I am NOT a “researcher” per se and am not entirely familiar at this point with the tools that most researchers use to gather data.  My thought is not to review numbers and publish “statistics” but to review the public records and analyze each crash separately, independently and in detail.  It’s not that I’m afraid of math – I have a B.A. in Mathematics from the University of Cincinnati.  Here, though, the data pool is small enough to permit a thorough review of each crash.

So what gives me the right to think I can tackle this project?  Well, I  have reviewed and legally analyzed thousands of crash reports in my 28 year career as a trial lawyer.  I have been the “first chair” trial lawyer in hundreds and hundreds of crash cases – both on the plaintiff’s side and working for the insurance company defending the claim.  I have handled more than 250 “bike” cases – cases where bike riders have been involved in crashes caused by errant motorists operating cars, trucks, school busses, SUV’s pulling trailers and more, as well as crashes caused by dogs, defective components, kids riding “Big Wheels” and more – crashes occurring on roads, parking lots, bike trails, sidewalks and crosswalks.  I have been lucky enough to have worked with, and cross-examined, top-notch forensic people – bicycle accident reconstructionists, forensic pathologists, human factors experts, engineers, bike design & manufacturing experts, helmet experts.  I believe I am well qualified to review these reports, analyze the data and independently review the findings  of “fault” made by local law enforcement.

I am VERY grateful for the help of Lindsay Komlanc of the Ohio Department of Public Safety.  Lindsay IS familiar with all those tools that researchers use – including how to narrow database of Ohio crashes into data I can use.  Lindsay has provided me with two reports so far – more than 400 pages of “bike crashes” listed for 2009 and 2010.  She will be providing me with similar detailed reports for all bike crashes from 2005-present.  This will provide a rich database listing virtually every crash involving a bicycle from 2005-2010 as well as every fatal crash.

From Lindsay’s reports, I have already culled the 11 “fatals” in 2010 and have begun tracking down the police reports.

Here’s one problem.  In Ohio, according to wikipedia, there are “almost 800” law enforcement agencies.  Since getting police reports is the very first thing I do when handling an injury case, I am very familiar with the process.

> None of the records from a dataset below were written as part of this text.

(* ===== verification/MassKey.v ===== *)
(** masstree_key.hh: strings as Masstree keys.

    A key is a slice integer (the ikey), a length and two pointers into memory:
    the current position and the start of the string.  [len_] is an [int]; the
    model keeps it as a [Z], the theorems only use lengths below 2^31. *)
From S2P Require Import Prelude StringSlice.

Record key := { ikey0_ : Z; len_ : Z; s_ : Z; first_ : Z }.

#[export] Instance key_eq_dec : EqDecision key.
Proof. solve_decision. Defined.

Section Ops.
Context (unaligned : bool) (ikey_size : Z) (mem : Z -> Z).

Definition key_str (s len : Z) : key :=
  {| ikey0_ := make_comparable unaligned ikey_size mem s len; len_ := len; s_ := s; first_ := s |}.
(** [ctz]: the number of trailing zero bits. *)
Definition ctz (x : Z) : Z := Z.log2 (x .& - x).
Definition key_ikey (ikey : Z) : key :=
  {| ikey0_ := ikey; len_ := if ikey =? 0 then 0 else ikey_size - ctz ikey / 8; s_ := 0; first_ := 0 |}.
Definition key_ikey_len (ikey len : Z) : key :=
  {| ikey0_ := ikey; len_ := Z.min len ikey_size; s_ := 0; first_ := 0 |}.
Definition key_ikey_suf (ikey suf_s suf_len : Z) : key :=
  {| ikey0_ := ikey; len_ := ikey_size + suf_len; s_ := suf_s - ikey_size; first_ := suf_s - ikey_size |}.

Definition empty (k : key) : bool := (ikey0_ k =? 0) && (len_ k =? 0).
Definition ikey (k : key) : Z := ikey0_ k.
Definition length (k : key) : Z := len_ k.
Definition has_suffix (k : key) : bool := ikey_size <? len_ k.
(** A [Str] is a pointer and a length. *)
Definition suffix (k : key) : Z * Z := (s_ k + ikey_size, len_ k - ikey_size).
Definition suffix_length (k : key) : Z := len_ k - ikey_size.

Definition shift_by (delta : Z) (k : key) : key :=
  let s := s_ k + delta in
  let len := len_ k - delta in
  {| ikey0_ := make_comparable_sloppy unaligned ikey_size mem s len; len_ := len; s_ := s;
     first_ := first_ k |}.
Definition shift (k : key) : key := shift_by ikey_size k.
Definition is_shifted (k : key) : bool := negb (first_ k =? s_ k).
Definition unshift_all (k : key) : key :=
  if negb (s_ k =? first_ k) then
    let len := len_ k + (s_ k - first_ k) in
    {| ikey0_ := make_comparable unaligned ikey_size mem (first_ k) len; len_ := len;
       s_ := first_ k; first_ := first_ k |}
  else k.

(** [compare(ikey, keylenx)]: against a slot of a node. *)
Definition key_compare (k : key) (ikey keylenx : Z) : Z :=
  let cmp := compare (ikey0_ k) ikey in
  if cmp =? 0 then
    if ikey_size <? len_ k then b2z (keylenx <=? ikey_size) else len_ k - keylenx
  else cmp.
Definition compare_keys (k x : key) : Z := key_compare k (ikey x) (length x).

(** [unparse(data, datalen)]: the bytes written; their number is the result. *)
Definition unparse (k : key) (datalen : Z) : list Z :=
  let cplen := Z.min (len_ k) datalen in
  unparse_comparable ikey_size cplen (ikey0_ k) ikey_size ++
  if ikey_size <? cplen then mem_bytes mem (s_ k + ikey_size) (cplen - ikey_size) else [].

Definition prefix_string (k : key) : Z * Z := (first_ k, s_ k - first_ k).
Definition prefix_length (k : key) : Z := s_ k - first_ k.
Definition full_string (k : key) : Z * Z := (first_ k, s_ k + len_ k - first_ k).

(** [increment] returns whether the ikey wrapped. *)
Definition increment (k : key) : key * bool :=
  if has_suffix k then
    let i := wrap (8 * ikey_size) (ikey0_ k + 1) in
    ({| ikey0_ := i; len_ := 1; s_ := s_ k; first_ := first_ k |}, i =? 0)
  else ({| ikey0_ := ikey0_ k; len_ := len_ k + 1; s_ := s_ k; first_ := first_ k |}, false).

(** Writing bytes into the key's buffer. *)
Definition write_bytes (p : Z) (l : list Z) : Z -> Z :=
  fun a => if (p <=? a) && (a <? p + Z.of_nat (List.length l)) then get l (a - p) else mem a.
Definition assign_store_ikey (k : key) (i : Z) : key * (Z -> Z) :=
  ({| ikey0_ := i; len_ := len_ k; s_ := s_ k; first_ := first_ k |},
   write_bytes (s_ k) (le_bytes (Z.to_nat ikey_size) (host_to_net_order ikey_size i))).
Definition assign_store_suffix (k : key) (s len : Z) : Z * (Z -> Z) :=
  (ikey_size + len, write_bytes (s_ k + ikey_size) (mem_bytes mem s len)).
Definition assign_store_length (k : key) (len : Z) : key :=
  {| ikey0_ := ikey0_ k; len_ := len; s_ := s_ k; first_ := first_ k |}.
Definition unshift (k : key) : key :=
  let s := s_ k - ikey_size in
  {| ikey0_ := make_comparable_sloppy unaligned ikey_size mem s ikey_size;
     len_ := ikey_size + 1; s_ := s; first_ := first_ k |}.
Definition shift_clear (k : key) : key :=
  {| ikey0_ := 0; len_ := 0; s_ := s_ k + ikey_size; first_ := first_ k |}.
Definition shift_clear_reverse (k : key) : key :=
  {| ikey0_ := wrap (8 * ikey_size) (-1); len_ := ikey_size + 1; s_ := s_ k + ikey_size;
     first_ := first_ k |}.
End Ops.

Section Properties.
Context (unaligned : bool) (ikey_size : Z) (mem : Z -> Z).
Context (Hsize : 0 < ikey_size) (Hmem : forall a, byte_ok (mem a)).
Abbreviation K := (key_str unaligned ikey_size mem).
Abbreviation str := (mem_bytes mem).

Lemma lex_antisym a b : lex_compare b a = - lex_compare a b.
Proof.
  revert b. induction a as [|x a IH]; intros [|y b]; simpl; try done.
  destruct (Z.eqb_spec x y), (Z.eqb_spec y x), (Z.ltb_spec x y), (Z.ltb_spec y x); try lia; apply IH.
Qed.

Lemma pad_long s l : ikey_size <= l -> pad (Z.to_nat ikey_size) (str s l) = str s ikey_size.
Proof.
  intros. rewrite <- slice_bytes_pad by done. unfold slice_bytes.
  rewrite Z.min_r, Z.max_r, Z.sub_diag by lia. simpl. apply app_nil_r.
Qed.

Lemma sgn_compare a b : Z.sgn (a - b) = compare a b.
Proof. unfold compare. zcases; lia. Qed.

(** The comparison of two keys whose slices are equal. *)
Lemma compare_same_slice s1 l1 s2 l2 : 0 <= l1 -> 0 <= l2 ->
  pad (Z.to_nat ikey_size) (str s1 l1) = pad (Z.to_nat ikey_size) (str s2 l2) ->
  ~ (ikey_size < l1 /\ ikey_size < l2) ->
  Z.sgn (if ikey_size <? l1 then b2z (l2 <=? ikey_size) else l1 - l2) =
  lex_compare (str s1 l1) (str s2 l2).
Proof.
  intros H1 H2 E Hn.
  pose proof (mem_bytes_ok mem Hmem s1 l1) as O1. pose proof (mem_bytes_ok mem Hmem s2 l2) as O2.
  destruct (Z.ltb_spec ikey_size l1).
  - rewrite lex_antisym, (lex_pad_eq (Z.to_nat ikey_size)) by (rewrite ?length_mem_bytes; done || lia).
    rewrite !length_mem_bytes, !Z2Nat.id by lia. unfold compare, b2z. zcases; done.
  - rewrite (lex_pad_eq (Z.to_nat ikey_size)) by (rewrite ?length_mem_bytes; done || lia).
    rewrite !length_mem_bytes, !Z2Nat.id by lia. apply sgn_compare.
Qed.

Lemma tie_same_slice s1 l1 s2 l2 :
  pad (Z.to_nat ikey_size) (str s1 l1) <> pad (Z.to_nat ikey_size) (str s2 l2) ->
  (ikey_size <? l1) && (ikey_size <? l2) && bool_decide (str s1 ikey_size = str s2 ikey_size) = false.
Proof.
  intros Hne. destruct (Z.ltb_spec ikey_size l1), (Z.ltb_spec ikey_size l2); try done.
  apply bool_decide_eq_false. by rewrite !pad_long in Hne by lia.
Qed.

(** Comparing two keys orders their strings: the sign of [compare] is the
    lexicographic order of the byte strings, unless both have a suffix and the same
    slice, when [compare] is 0 and the layer below decides. *)
Theorem compare_lexicographic s1 l1 s2 l2 : 0 <= l1 -> 0 <= l2 ->
  if (ikey_size <? l1) && (ikey_size <? l2) &&
     bool_decide (str s1 ikey_size = str s2 ikey_size)
  then compare_keys ikey_size (K s1 l1) (K s2 l2) = 0
  else Z.sgn (compare_keys ikey_size (K s1 l1) (K s2 l2)) = lex_compare (str s1 l1) (str s2 l2).
Proof.
  intros H1 H2. unfold compare_keys, key_compare, ikey, length. cbn [ikey0_ len_ key_str].
  set (a := make_comparable unaligned ikey_size mem s1 l1).
  set (b := make_comparable unaligned ikey_size mem s2 l2).
  destruct (comparable_orders unaligned ikey_size mem Hsize Hmem s1 l1 s2 l2) as (Hlt & Hgt & Heq).
  fold a b in Hlt, Hgt, Heq. rewrite !slice_bytes_pad in Heq by done.
  destruct (Z.lt_trichotomy a b) as [Hab|[Hab|Hab]]; unfold compare at 1 2 3 4.
  - rewrite (tie_same_slice s1 l1 s2 l2) by (rewrite <- Heq; lia).
    rewrite (proj2 (Z.eqb_neq a b)), (proj2 (Z.ltb_lt a b)) by lia. simpl. by rewrite Hlt.
  - rewrite (proj2 (Z.eqb_eq a b)) by done. cbn [Z.eqb].
    apply Heq in Hab. destruct (decide (ikey_size < l1 /\ ikey_size < l2)) as [[]|Hn].
    + rewrite !pad_long in Hab by lia.
      rewrite bool_decide_eq_true_2 by done. unfold b2z. zcases; done.
    + replace ((ikey_size <? l1) && (ikey_size <? l2)) with false by (zcases; done).
      by apply compare_same_slice.
  - rewrite (tie_same_slice s1 l1 s2 l2) by (rewrite <- Heq; lia).
    rewrite (proj2 (Z.eqb_neq a b)), (proj2 (Z.ltb_ge a b)) by lia. simpl. by rewrite Hgt.
Qed.

(** * Shifting *)

Lemma shift_by_str k d : shift_by unaligned ikey_size mem d k =
  {| ikey0_ := ikey0_ (K (s_ k + d) (len_ k - d)); len_ := len_ k - d; s_ := s_ k + d; first_ := first_ k |}.
Proof. unfold shift_by. simpl. by rewrite make_comparable_sloppy_eq. Qed.

Lemma shifts_str n s l : let k := Nat.iter n (shift unaligned ikey_size mem) (K s l) in
  s_ k = s + ikey_size * Z.of_nat n /\ len_ k = l - ikey_size * Z.of_nat n /\ first_ k = s /\
  ikey0_ k = make_comparable unaligned ikey_size mem (s_ k) (len_ k).
Proof.
  induction n as [|n IH]; cbn zeta in *.
  - simpl. split_and!; lia || done.
  - change (Nat.iter (S n) ?f ?x) with (f (Nat.iter n f x)).
    revert IH. generalize (Nat.iter n (shift unaligned ikey_size mem) (K s l)). intros k (Es & El & Ef & _).
    unfold shift. rewrite !shift_by_str. simpl. rewrite Es, El, Ef, Nat2Z.inj_succ. split_and!; done || lia.
Qed.

(** After [n] shifts a key is the key of the string without its first [n]
    slices (still pointing at the whole string), and [unshift_all] restores it. *)
Theorem shift_unshift_all n s l :
  let k := Nat.iter n (shift unaligned ikey_size mem) (K s l) in
  let t := s + ikey_size * Z.of_nat n in
  k = {| ikey0_ := ikey0_ (K t (l - ikey_size * Z.of_nat n)); len_ := l - ikey_size * Z.of_nat n;
         s_ := t; first_ := s |} /\
  full_string k = (s, l) /\ is_shifted k = negb (Nat.eqb n 0) /\
  unshift_all unaligned ikey_size mem k = K s l.
Proof.
  intros k t. destruct (shifts_str n s l) as (Es & El & Ef & Ei). fold k in Es, El, Ef, Ei. fold t in Es.
  assert (Ek : k = {| ikey0_ := ikey0_ (K t (l - ikey_size * Z.of_nat n)); len_ := l - ikey_size * Z.of_nat n;
         s_ := t; first_ := s |}).
  { destruct k; simpl in *. by subst. }
  split; [done|]. rewrite Ek. unfold full_string, is_shifted, unshift_all. simpl.
  split; [f_equal; lia|]. destruct n as [|n].
  - unfold t. rewrite Z.mul_0_r, Z.add_0_r, Z.sub_0_r, Z.eqb_refl. done.
  - destruct (Z.eqb_spec s t), (Z.eqb_spec t s); try (unfold t in *; nia). split; [done|]. simpl.
    unfold key_str. replace (l - ikey_size * Z.of_nat (S n) + (t - s)) with l by lia. done.
Qed.

(** Unparsing a key writes the first [datalen] bytes of its string. *)
Theorem unparse_key s l datalen : 0 <= l -> 0 <= datalen ->
  unparse ikey_size mem (K s l) datalen = str s (Z.min l datalen).
Proof.
  intros Hl Hd. unfold unparse. cbn [ikey0_ len_ s_ key_str]. set (c := Z.min l datalen).
  unfold unparse_comparable. rewrite host_bytes_comparable by done. rewrite Z.min_id.
  rewrite slice_bytes_pad by done.
  destruct (Z.ltb_spec ikey_size c).
  - rewrite pad_long, Z.min_l by lia. rewrite take_ge by (rewrite length_mem_bytes; lia).
    replace c with (ikey_size + (c - ikey_size)) at 2 by lia. by rewrite mem_bytes_app by lia.
  - rewrite app_nil_r, Z.min_r, pad_spec by lia. rewrite take_app_le.
    + rewrite take_take, Nat.min_l by lia. replace l with (c + (l - c)) by lia.
      rewrite mem_bytes_app, take_app_length' by (rewrite ?length_mem_bytes; lia). done.
    + rewrite length_take, length_mem_bytes. lia.
Qed.

(** * Order of slots and [increment] *)

(** [increment] moves to the next slot position: unless the ikey wraps, a slot
    [(i, n)] is at or after the incremented key exactly when it is after the key. (A
    slot with a non-zero ikey has at least one byte.) *)
Theorem increment_next k i n : 0 <= ikey0_ k < 2 ^ (8 * ikey_size) -> 0 <= i < 2 ^ (8 * ikey_size) ->
  0 <= n -> (i <> 0 -> 1 <= n) -> 0 <= len_ k ->
  let '(k', wrapped) := increment ikey_size k in
  wrapped = false ->
  (key_compare ikey_size k' i n <= 0 <-> key_compare ikey_size k i n < 0).
Proof.
  intros Hk Hi Hn Hin Hl. unfold increment, has_suffix.
  destruct (Z.ltb_spec ikey_size (len_ k)) as [Hs|Hs].
  - intros Hw. unfold wrap in *. apply Z.eqb_neq in Hw.
    assert (ikey0_ k + 1 < 2 ^ (8 * ikey_size)) as Hlt.
    { destruct (Z.eq_dec (ikey0_ k + 1) (2 ^ (8 * ikey_size))) as [E|]; [|lia].
      rewrite E, Z_mod_same_full in Hw. done. }
    unfold key_compare, compare, b2z. cbn [ikey0_ len_]. rewrite (Z.mod_small (ikey0_ k + 1)) by lia.
    destruct (Z.ltb_spec ikey_size (len_ k)); [|lia].
    destruct (Z.eqb_spec (ikey0_ k + 1) i), (Z.eqb_spec (ikey0_ k) i), (Z.ltb_spec (ikey0_ k + 1) i),
      (Z.ltb_spec (ikey0_ k) i), (Z.ltb_spec ikey_size 1), (Z.leb_spec n ikey_size); simpl; lia.
  - intros _. unfold key_compare, compare, b2z. cbn [ikey0_ len_].
    destruct (Z.eqb_spec (ikey0_ k) i), (Z.ltb_spec (ikey0_ k) i), (Z.ltb_spec ikey_size (len_ k)),
      (Z.ltb_spec ikey_size (len_ k + 1)), (Z.leb_spec n ikey_size); simpl; lia.
Qed.
End Properties.

Lemma compare_lexicographic_witness :
  Z.sgn (compare_keys 8 (key_str true 8 example_mem 100 3) (key_str true 8 example_mem 200 3)) = -1.
Proof. exact (compare_lexicographic true 8 example_mem ltac:(lia) example_mem_ok 100 3 200 3 ltac:(lia) ltac:(lia)). Defined.
Lemma shift_unshift_all_witness :
  unshift_all true 8 example_mem (shift true 8 example_mem (key_str true 8 example_mem 50 20)) =
  key_str true 8 example_mem 50 20.
Proof. apply (shift_unshift_all true 8 example_mem ltac:(lia) example_mem_ok 1 50 20). Defined.
Lemma unparse_key_witness :
  unparse 8 example_mem (key_str true 8 example_mem 100 3) 20 = [97; 98; 99].
Proof. exact (unparse_key true 8 example_mem ltac:(lia) example_mem_ok 100 3 20 ltac:(lia) ltac:(lia)). Defined.
Lemma increment_next_witness :
  let k := {| ikey0_ := 7; len_ := 20; s_ := 0; first_ := 0 |} in
  key_compare 8 (increment 8 k).1 8 1 <= 0 <-> key_compare 8 k 8 1 < 0.
Proof.
  exact (increment_next 8 ltac:(lia) {| ikey0_ := 7; len_ := 20; s_ := 0; first_ := 0 |} 8 1
    ltac:(vm_compute; split; congruence) ltac:(vm_compute; split; congruence) ltac:(lia)
    ltac:(lia) ltac:(vm_compute; congruence) eq_refl).
Defined.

The tricky part?   Each of these 800 or so LEA’s has its own numbering system, keeps its own records and doesn’t necessarily forward its reports to a central location!  ODPS has a 2 page form that many LEA’s use for basic reporting.  Since I want the ACTUAL REPORT, filled out by the investigating officer, as well as all the PHOTOS from the crash, I have to find out which agency did the crash investigation and then contact them directly to get the full report.

Fortunately, in Ohio, we don’t have all that many fatal crashes.  Only 11 in 2010 and 18 in 2009.  There are 700-800 cyclist fatalities nationwide each year – a figure that has dropped considerably from the 1005 in 1975.  These are SMALL numbers, in the big picture, representing less than 2% of all persons killed on our nation’s roadways each year.  Given these small numbers in Ohio I thought that a case by case review of each report was very “do-able.”  In 2010, for example, there were more than 1500 INJURY crashes – but only 11 fatals.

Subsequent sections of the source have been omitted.